[[ Data records open ]]

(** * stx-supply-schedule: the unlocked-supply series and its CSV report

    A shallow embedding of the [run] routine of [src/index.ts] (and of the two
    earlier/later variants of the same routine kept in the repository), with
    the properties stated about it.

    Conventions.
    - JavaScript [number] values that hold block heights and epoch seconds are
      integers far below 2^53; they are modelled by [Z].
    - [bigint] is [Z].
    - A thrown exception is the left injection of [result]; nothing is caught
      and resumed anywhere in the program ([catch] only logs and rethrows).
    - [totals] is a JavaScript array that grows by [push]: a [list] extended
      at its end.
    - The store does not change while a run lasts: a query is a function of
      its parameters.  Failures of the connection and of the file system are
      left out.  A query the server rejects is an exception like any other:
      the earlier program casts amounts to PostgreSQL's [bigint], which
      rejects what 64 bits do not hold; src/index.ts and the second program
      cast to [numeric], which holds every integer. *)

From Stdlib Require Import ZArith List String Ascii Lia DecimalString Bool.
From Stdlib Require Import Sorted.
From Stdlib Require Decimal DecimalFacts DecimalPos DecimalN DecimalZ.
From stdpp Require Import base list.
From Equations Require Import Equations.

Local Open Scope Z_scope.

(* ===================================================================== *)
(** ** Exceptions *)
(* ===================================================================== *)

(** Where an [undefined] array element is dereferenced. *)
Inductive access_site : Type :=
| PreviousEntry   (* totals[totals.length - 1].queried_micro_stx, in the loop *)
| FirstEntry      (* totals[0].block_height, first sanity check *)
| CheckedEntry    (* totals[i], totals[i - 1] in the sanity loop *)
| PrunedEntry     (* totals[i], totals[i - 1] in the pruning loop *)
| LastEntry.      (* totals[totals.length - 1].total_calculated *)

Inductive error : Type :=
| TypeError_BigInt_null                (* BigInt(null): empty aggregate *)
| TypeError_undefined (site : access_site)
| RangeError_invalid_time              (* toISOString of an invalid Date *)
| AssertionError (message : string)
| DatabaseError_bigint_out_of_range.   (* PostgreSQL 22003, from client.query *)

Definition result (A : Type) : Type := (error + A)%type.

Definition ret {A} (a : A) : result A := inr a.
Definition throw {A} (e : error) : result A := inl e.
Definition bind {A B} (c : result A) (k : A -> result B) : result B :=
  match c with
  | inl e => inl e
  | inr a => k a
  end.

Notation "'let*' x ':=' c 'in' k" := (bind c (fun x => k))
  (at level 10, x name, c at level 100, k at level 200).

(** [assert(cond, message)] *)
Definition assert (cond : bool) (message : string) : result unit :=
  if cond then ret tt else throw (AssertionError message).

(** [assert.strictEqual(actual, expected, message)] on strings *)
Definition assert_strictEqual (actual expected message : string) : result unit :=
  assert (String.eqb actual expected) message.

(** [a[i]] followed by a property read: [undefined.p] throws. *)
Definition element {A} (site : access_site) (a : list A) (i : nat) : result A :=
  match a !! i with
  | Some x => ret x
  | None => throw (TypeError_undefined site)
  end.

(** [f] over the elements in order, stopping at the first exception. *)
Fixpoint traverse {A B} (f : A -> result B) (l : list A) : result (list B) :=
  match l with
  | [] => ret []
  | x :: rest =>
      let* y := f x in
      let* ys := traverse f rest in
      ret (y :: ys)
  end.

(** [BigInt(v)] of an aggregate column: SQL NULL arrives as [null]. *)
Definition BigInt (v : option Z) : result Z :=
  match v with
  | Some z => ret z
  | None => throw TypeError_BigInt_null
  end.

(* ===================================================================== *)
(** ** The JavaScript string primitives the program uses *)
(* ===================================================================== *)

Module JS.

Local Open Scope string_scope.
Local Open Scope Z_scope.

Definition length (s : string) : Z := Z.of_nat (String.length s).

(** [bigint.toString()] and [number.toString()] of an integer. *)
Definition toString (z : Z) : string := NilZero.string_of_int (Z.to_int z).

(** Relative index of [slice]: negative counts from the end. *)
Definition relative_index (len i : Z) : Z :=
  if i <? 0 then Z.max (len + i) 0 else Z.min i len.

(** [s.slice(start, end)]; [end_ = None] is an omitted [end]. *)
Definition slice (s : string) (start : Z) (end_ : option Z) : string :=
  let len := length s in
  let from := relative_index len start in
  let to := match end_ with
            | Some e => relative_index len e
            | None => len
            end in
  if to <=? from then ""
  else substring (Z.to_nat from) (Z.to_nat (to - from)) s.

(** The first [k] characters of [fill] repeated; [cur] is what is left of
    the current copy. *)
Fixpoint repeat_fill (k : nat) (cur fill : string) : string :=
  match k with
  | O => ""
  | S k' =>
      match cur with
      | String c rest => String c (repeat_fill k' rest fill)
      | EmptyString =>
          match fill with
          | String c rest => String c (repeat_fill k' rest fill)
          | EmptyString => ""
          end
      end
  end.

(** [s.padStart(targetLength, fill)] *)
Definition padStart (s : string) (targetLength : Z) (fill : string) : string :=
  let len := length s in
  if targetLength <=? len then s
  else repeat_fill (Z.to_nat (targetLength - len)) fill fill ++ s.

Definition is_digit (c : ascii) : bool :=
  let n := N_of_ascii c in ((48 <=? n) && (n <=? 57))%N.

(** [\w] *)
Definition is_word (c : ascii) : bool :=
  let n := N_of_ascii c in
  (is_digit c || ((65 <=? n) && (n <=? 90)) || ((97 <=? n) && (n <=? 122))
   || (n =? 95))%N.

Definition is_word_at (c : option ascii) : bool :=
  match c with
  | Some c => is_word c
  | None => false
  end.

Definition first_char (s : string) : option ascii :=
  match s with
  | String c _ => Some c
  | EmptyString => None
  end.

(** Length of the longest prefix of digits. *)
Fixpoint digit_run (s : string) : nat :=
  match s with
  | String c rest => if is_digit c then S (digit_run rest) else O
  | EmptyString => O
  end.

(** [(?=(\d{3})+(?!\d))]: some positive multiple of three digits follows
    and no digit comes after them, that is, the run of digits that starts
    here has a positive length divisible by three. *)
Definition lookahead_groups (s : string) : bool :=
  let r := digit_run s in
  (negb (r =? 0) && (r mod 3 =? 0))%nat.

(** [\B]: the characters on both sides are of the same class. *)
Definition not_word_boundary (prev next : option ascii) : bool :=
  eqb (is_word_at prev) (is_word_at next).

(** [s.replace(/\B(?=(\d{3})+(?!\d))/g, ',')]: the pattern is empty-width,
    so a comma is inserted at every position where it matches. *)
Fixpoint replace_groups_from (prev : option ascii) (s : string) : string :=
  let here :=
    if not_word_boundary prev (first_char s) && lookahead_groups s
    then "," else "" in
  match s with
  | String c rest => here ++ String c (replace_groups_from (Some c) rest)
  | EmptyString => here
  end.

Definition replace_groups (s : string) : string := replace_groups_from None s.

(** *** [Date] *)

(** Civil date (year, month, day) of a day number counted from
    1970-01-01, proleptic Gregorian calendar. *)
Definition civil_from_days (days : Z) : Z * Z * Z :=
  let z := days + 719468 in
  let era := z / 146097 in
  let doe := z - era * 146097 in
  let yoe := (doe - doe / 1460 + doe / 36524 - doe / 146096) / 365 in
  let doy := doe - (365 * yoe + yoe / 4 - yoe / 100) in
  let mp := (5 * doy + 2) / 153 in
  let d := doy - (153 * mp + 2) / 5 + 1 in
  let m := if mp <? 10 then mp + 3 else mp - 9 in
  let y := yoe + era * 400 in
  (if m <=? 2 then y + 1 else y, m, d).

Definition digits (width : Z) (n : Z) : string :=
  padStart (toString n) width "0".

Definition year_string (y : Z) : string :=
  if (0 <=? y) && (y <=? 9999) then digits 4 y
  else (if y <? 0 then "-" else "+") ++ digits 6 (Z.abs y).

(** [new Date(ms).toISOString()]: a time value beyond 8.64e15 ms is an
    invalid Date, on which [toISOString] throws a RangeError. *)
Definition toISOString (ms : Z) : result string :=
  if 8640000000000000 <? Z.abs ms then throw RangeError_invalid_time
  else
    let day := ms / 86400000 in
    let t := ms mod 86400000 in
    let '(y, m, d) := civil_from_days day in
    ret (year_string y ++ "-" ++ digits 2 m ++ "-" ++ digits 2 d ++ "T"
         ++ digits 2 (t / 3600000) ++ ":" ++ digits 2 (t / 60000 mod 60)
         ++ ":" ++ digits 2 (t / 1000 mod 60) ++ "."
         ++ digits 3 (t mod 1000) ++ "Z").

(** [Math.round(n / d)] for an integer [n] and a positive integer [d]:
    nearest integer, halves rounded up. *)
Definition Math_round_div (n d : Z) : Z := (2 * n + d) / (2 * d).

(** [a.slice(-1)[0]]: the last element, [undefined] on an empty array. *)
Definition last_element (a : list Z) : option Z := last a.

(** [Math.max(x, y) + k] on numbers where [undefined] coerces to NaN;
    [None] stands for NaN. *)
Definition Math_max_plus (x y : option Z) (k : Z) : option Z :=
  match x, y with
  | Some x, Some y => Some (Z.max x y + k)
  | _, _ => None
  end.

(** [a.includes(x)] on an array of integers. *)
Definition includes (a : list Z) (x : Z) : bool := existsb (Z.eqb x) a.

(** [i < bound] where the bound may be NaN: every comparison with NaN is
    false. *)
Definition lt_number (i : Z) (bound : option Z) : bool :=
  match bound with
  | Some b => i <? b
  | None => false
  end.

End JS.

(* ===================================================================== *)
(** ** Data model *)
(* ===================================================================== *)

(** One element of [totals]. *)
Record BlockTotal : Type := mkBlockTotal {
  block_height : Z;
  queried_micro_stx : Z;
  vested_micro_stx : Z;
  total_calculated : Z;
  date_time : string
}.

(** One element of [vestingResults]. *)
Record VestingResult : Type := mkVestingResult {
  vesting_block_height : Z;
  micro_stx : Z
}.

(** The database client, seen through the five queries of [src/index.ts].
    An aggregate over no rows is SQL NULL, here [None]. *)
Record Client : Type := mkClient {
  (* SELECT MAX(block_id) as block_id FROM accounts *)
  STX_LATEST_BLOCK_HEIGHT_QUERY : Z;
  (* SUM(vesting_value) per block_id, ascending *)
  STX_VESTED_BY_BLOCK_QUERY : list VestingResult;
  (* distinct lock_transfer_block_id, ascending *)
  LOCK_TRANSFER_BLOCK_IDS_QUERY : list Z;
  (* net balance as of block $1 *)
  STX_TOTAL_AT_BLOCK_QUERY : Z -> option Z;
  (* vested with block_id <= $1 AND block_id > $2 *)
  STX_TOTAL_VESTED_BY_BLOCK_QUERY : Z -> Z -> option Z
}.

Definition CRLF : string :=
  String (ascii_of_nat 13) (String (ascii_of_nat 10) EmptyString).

[[ Data records closed ]]

[Assignment]: Your answer should be the lines of the records that hold the string "Fixpoint".

[Solution for this exercise]:
Fixpoint traverse {A B} (f : A -> result B) (l : list A) : result (list B) :=
Fixpoint repeat_fill (k : nat) (cur fill : string) : string :=
Fixpoint digit_run (s : string) : nat :=
Fixpoint replace_groups_from (prev : option ascii) (s : string) : string :=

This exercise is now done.